Every line below between the one holding "<=? sm_total_supply_assets market)" and the one holding "Definition scan_position (input", inclusive, should be copied exactly, and no other line.

───── Dataset extract ─────

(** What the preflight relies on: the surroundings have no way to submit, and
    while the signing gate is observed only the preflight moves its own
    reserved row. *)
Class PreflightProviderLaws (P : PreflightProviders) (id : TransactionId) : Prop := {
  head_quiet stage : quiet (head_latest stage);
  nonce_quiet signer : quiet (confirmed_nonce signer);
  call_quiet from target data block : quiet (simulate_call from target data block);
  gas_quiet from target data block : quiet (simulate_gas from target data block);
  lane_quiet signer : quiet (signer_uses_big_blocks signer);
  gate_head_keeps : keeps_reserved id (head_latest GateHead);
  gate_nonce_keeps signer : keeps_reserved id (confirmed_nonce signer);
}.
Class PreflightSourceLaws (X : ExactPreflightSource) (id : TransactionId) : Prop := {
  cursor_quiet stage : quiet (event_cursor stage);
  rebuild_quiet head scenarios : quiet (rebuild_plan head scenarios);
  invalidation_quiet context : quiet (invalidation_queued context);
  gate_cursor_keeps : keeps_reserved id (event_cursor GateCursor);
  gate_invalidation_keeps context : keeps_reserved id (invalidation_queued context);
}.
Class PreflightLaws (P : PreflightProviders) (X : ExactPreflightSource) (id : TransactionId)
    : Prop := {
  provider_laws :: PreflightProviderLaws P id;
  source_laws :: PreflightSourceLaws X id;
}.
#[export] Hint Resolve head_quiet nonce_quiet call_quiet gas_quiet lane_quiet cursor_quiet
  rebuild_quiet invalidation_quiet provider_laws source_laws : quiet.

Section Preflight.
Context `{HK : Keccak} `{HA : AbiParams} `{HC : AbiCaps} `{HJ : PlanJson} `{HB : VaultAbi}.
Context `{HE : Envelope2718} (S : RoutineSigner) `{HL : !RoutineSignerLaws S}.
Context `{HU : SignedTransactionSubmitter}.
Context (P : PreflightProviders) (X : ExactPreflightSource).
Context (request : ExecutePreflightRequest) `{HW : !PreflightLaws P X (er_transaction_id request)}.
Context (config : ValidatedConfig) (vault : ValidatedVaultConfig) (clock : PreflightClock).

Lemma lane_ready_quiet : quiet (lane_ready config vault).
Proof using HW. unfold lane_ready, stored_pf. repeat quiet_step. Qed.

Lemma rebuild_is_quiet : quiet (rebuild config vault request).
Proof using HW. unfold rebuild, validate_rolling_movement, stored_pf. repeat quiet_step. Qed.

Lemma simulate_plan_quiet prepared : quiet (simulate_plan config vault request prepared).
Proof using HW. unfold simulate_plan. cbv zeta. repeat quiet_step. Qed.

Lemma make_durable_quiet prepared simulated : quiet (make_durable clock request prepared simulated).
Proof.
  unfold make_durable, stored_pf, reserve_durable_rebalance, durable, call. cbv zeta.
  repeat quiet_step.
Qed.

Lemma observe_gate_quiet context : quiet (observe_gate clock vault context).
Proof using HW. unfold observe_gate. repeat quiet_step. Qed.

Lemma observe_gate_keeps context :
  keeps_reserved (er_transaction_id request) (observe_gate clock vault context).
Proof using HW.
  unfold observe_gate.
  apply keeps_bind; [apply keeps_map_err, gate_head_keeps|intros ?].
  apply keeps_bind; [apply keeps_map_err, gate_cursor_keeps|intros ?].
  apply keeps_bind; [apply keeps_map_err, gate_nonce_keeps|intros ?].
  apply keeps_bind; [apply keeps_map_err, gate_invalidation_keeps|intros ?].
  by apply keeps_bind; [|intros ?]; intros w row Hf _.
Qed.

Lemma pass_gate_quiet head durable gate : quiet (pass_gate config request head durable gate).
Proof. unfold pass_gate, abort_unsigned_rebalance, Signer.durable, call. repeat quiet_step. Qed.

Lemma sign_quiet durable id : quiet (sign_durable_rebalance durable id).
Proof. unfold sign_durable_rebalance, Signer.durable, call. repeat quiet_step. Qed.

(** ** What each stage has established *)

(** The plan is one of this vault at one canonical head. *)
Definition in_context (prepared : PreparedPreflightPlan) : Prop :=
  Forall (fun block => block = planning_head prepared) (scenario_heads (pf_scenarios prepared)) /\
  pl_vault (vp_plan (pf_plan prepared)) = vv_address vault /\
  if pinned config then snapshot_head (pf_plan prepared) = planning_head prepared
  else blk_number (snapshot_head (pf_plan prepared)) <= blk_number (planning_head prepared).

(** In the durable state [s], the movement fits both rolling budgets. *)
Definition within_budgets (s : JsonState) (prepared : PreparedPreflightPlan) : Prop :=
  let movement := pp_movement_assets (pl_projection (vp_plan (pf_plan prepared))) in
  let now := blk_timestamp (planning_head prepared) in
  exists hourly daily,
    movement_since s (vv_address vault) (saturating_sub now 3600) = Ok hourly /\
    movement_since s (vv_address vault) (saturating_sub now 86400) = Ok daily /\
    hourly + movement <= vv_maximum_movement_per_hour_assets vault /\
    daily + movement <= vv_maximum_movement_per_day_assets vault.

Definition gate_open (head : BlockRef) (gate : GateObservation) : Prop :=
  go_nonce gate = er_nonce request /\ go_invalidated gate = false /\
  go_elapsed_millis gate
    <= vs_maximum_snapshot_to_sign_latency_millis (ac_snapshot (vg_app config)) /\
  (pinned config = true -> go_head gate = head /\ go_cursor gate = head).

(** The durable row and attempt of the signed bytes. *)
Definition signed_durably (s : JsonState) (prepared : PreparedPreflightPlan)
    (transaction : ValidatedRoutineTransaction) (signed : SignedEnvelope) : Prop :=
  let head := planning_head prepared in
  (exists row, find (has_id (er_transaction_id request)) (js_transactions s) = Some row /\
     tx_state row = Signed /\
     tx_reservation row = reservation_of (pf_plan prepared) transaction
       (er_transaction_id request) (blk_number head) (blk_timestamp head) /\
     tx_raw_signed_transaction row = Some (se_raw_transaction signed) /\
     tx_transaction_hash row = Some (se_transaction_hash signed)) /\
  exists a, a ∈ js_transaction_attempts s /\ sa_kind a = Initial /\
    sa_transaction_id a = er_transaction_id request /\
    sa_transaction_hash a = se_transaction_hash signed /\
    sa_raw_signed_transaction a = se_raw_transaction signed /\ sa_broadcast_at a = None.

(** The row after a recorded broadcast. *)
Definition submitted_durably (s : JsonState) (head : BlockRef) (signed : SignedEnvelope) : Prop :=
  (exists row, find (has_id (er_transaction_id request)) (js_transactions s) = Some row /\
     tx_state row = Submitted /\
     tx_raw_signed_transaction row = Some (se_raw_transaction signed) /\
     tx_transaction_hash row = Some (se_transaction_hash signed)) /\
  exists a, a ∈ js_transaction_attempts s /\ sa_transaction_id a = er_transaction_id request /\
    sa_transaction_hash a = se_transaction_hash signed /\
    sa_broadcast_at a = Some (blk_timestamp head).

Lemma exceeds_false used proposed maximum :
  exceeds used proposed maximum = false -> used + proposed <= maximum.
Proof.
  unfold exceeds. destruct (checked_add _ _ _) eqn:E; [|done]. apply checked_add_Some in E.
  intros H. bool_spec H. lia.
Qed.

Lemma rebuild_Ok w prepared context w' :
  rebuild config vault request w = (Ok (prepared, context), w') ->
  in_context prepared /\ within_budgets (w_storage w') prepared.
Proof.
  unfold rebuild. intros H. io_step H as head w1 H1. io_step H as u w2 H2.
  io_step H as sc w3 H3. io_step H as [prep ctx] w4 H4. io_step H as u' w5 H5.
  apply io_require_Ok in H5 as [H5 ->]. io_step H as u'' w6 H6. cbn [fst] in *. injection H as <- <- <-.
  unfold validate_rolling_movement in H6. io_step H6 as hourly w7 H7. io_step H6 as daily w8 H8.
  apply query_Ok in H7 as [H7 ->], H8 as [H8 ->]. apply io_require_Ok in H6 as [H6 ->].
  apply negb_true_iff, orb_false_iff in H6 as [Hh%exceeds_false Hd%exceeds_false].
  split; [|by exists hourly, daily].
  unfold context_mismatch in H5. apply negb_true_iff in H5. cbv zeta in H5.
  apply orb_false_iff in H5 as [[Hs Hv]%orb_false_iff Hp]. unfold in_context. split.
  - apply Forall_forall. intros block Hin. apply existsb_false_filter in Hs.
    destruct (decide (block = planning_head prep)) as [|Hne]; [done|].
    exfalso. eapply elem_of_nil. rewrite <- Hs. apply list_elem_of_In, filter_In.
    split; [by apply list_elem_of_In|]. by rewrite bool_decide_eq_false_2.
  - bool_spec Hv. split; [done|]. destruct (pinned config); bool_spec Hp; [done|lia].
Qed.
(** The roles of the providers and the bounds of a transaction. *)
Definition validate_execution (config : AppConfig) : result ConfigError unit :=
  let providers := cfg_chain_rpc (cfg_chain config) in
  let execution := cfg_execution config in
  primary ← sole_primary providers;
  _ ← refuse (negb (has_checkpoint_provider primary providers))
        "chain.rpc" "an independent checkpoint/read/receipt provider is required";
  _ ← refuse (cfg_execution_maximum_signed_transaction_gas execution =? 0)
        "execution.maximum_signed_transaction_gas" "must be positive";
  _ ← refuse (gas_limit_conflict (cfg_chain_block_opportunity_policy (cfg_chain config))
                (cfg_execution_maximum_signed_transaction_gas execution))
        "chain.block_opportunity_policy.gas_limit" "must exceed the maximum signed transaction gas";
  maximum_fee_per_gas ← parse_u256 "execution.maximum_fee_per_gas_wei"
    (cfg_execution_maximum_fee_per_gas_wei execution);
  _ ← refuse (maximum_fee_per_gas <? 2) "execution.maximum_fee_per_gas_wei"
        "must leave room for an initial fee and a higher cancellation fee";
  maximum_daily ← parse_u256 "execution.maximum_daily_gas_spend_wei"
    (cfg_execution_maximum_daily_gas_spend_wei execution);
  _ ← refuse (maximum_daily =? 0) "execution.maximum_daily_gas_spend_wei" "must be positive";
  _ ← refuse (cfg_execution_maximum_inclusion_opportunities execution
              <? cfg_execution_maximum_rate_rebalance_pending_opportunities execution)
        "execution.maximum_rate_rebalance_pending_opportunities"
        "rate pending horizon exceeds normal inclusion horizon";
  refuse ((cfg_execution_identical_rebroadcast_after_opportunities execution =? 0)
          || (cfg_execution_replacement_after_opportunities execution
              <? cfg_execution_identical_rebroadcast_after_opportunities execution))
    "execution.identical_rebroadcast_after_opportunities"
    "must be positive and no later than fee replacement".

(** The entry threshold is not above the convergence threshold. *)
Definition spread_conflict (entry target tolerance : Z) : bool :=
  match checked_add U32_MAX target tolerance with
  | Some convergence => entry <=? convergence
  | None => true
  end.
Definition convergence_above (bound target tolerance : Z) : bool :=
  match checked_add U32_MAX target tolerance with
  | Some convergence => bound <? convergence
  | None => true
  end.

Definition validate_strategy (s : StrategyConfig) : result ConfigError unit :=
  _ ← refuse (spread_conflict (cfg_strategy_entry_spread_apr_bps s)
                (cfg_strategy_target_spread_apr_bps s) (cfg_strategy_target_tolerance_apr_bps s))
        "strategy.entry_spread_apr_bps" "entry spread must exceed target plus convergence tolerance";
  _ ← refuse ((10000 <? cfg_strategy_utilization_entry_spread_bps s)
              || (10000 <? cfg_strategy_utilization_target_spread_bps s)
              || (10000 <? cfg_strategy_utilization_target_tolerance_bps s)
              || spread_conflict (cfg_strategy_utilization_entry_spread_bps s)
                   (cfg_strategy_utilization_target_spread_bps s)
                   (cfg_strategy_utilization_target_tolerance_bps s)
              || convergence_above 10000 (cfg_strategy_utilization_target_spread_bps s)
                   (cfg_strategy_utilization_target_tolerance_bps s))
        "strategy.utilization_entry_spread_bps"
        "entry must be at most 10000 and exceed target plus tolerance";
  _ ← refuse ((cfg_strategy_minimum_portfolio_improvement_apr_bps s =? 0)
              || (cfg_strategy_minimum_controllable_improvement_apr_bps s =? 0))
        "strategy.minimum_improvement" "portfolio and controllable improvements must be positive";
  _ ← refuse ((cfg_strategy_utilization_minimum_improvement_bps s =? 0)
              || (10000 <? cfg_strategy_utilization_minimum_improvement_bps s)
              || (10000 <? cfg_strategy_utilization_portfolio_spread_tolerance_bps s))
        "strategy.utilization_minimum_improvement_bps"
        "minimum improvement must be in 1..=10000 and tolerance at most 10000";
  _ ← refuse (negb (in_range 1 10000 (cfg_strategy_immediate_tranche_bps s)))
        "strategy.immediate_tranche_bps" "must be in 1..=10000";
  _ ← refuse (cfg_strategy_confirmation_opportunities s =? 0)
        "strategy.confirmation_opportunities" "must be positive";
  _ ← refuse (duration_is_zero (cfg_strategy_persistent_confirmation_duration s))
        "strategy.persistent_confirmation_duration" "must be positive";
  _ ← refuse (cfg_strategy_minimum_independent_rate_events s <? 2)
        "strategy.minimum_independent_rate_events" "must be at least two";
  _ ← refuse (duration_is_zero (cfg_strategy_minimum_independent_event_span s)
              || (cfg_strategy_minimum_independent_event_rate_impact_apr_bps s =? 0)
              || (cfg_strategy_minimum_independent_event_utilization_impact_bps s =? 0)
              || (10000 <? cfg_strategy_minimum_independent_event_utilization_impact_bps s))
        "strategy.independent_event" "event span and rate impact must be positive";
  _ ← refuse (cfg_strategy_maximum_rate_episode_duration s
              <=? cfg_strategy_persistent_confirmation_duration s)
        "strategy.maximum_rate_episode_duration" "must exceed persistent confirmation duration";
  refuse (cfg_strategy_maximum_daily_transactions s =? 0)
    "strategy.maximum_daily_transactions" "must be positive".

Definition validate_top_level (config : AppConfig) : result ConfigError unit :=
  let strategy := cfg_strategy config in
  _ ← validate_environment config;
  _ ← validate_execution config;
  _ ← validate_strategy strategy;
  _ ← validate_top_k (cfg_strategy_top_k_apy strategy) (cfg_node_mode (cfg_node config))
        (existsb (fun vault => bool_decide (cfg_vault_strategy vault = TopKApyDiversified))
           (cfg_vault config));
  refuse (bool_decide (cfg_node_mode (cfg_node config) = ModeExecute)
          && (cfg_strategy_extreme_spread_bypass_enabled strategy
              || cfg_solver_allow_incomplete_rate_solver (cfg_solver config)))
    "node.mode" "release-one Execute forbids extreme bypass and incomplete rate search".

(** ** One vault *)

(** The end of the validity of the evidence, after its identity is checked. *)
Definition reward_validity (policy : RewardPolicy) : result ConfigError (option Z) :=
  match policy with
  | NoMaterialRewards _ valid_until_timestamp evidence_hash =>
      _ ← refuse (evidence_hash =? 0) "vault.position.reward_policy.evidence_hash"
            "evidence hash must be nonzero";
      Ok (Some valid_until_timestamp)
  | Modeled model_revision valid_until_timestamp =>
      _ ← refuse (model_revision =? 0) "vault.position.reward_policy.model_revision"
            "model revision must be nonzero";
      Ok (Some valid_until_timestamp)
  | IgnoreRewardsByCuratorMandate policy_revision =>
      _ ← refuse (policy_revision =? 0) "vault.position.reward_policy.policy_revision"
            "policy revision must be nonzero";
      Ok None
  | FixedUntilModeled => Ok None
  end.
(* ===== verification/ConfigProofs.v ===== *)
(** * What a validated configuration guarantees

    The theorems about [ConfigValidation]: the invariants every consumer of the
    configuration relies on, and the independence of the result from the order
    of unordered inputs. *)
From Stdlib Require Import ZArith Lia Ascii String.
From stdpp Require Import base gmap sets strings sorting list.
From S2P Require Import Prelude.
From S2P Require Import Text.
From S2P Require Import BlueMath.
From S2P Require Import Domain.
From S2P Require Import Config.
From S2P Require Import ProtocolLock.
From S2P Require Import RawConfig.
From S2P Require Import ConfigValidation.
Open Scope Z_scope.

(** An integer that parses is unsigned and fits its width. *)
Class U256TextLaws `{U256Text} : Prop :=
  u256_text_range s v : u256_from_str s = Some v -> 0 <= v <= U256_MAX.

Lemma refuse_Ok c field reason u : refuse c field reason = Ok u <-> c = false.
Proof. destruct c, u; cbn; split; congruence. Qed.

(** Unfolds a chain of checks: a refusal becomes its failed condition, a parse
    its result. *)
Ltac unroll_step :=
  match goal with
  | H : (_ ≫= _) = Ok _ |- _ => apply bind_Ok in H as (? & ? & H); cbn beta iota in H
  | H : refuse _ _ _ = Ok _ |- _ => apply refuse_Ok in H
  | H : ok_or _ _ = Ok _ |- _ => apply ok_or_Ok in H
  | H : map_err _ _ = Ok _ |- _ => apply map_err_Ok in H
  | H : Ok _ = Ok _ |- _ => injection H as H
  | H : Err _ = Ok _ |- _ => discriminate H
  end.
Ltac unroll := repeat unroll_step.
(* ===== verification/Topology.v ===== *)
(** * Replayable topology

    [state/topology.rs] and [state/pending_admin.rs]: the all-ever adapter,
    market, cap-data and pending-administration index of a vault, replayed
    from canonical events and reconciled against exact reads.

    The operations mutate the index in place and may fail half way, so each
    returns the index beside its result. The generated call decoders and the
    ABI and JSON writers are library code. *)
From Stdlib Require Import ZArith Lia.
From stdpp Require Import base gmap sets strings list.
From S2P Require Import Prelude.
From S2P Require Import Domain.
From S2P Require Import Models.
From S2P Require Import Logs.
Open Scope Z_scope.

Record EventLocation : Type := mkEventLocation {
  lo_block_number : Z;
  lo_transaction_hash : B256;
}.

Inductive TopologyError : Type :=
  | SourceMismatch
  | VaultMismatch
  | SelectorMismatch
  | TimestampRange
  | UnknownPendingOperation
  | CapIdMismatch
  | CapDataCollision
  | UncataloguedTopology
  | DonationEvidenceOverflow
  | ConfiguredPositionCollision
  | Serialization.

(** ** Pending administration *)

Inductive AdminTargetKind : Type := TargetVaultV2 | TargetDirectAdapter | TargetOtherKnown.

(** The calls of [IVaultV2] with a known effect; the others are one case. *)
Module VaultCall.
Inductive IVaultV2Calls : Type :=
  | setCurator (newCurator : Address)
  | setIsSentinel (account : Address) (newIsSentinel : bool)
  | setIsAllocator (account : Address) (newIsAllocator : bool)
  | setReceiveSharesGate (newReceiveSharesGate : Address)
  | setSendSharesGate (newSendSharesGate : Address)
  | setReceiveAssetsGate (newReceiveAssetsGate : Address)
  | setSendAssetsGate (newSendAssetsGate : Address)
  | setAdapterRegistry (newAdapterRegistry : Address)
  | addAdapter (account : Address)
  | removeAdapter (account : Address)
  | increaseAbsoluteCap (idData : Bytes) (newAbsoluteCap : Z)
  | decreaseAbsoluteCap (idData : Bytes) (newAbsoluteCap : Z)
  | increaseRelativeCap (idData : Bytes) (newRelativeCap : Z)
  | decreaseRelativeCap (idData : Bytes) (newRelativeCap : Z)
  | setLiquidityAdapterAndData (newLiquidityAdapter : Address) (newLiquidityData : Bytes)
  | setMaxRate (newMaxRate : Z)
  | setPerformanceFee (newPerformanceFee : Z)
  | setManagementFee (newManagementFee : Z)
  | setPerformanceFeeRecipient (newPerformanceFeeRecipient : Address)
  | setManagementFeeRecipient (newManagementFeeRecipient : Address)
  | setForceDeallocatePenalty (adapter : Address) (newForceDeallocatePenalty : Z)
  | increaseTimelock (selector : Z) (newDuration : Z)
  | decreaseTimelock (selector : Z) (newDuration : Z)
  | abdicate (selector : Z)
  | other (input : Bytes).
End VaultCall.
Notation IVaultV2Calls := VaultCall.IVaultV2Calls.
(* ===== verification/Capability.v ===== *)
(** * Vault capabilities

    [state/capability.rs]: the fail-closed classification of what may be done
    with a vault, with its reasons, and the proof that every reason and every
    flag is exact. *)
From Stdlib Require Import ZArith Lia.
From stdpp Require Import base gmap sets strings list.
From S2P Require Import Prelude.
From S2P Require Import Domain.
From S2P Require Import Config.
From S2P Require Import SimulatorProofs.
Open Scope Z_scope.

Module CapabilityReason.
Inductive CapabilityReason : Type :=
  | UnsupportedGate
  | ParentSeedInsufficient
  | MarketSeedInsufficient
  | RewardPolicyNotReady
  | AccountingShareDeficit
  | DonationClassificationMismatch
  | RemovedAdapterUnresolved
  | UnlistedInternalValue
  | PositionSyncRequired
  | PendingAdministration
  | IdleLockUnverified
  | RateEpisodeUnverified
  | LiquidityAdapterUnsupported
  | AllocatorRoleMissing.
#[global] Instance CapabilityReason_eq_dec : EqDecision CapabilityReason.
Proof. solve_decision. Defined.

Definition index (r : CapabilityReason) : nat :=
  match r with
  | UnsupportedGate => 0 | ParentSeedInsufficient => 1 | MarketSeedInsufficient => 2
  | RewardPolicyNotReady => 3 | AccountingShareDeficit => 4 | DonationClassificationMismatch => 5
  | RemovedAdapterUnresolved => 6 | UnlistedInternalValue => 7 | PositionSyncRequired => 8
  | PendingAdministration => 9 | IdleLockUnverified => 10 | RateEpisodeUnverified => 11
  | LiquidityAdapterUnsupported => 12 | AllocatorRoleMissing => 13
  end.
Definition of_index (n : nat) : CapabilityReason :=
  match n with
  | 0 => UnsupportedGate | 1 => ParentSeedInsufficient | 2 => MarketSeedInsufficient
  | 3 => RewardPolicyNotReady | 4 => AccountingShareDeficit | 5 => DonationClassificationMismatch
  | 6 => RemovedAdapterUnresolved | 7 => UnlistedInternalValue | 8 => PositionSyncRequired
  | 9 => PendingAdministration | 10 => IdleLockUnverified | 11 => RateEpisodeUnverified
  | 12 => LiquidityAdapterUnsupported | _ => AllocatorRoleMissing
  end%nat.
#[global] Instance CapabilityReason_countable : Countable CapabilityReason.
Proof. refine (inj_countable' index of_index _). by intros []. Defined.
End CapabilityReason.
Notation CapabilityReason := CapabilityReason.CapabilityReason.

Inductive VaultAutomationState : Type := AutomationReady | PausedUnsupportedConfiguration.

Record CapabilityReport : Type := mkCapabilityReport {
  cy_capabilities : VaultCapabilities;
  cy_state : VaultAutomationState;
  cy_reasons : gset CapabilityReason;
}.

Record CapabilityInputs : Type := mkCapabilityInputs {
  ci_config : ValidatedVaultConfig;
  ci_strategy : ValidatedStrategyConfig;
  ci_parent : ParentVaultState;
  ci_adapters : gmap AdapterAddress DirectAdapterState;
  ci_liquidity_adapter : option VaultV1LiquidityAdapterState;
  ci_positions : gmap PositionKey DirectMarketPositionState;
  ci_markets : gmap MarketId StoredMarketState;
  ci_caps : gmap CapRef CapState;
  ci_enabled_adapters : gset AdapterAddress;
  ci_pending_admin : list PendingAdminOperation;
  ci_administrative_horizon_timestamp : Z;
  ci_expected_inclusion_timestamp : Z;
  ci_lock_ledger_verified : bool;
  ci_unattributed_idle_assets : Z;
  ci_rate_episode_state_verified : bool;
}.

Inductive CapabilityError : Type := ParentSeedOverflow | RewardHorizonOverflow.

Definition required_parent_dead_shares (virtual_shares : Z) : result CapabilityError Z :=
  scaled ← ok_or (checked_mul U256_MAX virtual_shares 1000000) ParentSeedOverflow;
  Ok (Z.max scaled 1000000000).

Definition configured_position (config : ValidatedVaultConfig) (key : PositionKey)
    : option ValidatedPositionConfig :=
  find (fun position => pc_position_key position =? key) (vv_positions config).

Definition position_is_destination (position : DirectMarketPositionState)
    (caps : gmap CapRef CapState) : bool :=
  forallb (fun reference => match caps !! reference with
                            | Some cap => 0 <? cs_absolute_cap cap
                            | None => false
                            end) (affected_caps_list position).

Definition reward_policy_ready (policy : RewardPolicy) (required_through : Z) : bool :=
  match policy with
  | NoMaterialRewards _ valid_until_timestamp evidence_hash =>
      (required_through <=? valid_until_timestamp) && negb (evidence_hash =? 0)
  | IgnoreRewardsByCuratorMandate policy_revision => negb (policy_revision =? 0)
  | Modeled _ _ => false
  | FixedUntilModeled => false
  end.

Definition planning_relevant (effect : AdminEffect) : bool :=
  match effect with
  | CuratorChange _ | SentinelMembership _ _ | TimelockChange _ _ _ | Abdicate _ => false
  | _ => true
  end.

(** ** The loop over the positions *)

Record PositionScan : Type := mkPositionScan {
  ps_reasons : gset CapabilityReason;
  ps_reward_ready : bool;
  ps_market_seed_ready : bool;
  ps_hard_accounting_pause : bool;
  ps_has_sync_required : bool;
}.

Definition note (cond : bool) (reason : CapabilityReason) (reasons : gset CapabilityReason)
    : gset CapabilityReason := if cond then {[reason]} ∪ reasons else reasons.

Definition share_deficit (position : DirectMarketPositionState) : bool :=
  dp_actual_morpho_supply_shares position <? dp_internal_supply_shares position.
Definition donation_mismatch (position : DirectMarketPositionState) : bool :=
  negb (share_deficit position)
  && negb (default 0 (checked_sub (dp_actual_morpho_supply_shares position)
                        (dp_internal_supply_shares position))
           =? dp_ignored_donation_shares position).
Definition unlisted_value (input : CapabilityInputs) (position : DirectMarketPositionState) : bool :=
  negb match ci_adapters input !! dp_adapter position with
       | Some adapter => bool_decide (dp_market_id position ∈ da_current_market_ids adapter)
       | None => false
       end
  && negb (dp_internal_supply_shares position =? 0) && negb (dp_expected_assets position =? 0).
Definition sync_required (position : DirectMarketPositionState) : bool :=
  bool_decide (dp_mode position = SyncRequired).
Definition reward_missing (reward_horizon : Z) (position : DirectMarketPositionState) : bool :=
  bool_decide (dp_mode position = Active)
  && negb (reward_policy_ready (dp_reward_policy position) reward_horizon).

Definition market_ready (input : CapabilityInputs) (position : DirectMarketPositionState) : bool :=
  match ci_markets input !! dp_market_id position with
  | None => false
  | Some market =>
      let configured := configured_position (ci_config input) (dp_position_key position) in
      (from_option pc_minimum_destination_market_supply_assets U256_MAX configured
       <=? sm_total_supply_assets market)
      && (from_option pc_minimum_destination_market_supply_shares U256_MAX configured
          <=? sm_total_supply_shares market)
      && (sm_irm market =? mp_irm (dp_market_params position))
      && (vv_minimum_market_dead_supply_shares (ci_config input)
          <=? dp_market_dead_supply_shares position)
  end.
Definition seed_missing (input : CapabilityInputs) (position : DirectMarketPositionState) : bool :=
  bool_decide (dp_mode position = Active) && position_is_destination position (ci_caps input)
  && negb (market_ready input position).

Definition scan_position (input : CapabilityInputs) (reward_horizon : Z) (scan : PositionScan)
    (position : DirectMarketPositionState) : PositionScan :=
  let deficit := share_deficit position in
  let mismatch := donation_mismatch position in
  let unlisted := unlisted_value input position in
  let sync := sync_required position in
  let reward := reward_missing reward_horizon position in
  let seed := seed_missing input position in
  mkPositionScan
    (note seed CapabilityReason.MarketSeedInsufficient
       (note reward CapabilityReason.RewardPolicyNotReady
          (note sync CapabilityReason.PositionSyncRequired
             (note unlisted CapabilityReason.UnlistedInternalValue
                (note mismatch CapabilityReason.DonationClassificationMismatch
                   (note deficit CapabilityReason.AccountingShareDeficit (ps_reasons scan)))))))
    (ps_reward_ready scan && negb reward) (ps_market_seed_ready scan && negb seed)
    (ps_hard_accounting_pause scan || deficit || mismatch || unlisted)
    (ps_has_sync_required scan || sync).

─────

§ Worked solution:
       <=? sm_total_supply_assets market)
      && (from_option pc_minimum_destination_market_supply_shares U256_MAX configured
          <=? sm_total_supply_shares market)
      && (sm_irm market =? mp_irm (dp_market_params position))
      && (vv_minimum_market_dead_supply_shares (ci_config input)
          <=? dp_market_dead_supply_shares position)
  end.
Definition seed_missing (input : CapabilityInputs) (position : DirectMarketPositionState) : bool :=
  bool_decide (dp_mode position = Active) && position_is_destination position (ci_caps input)
  && negb (market_ready input position).

Definition scan_position (input : CapabilityInputs) (reward_horizon : Z) (scan : PositionScan)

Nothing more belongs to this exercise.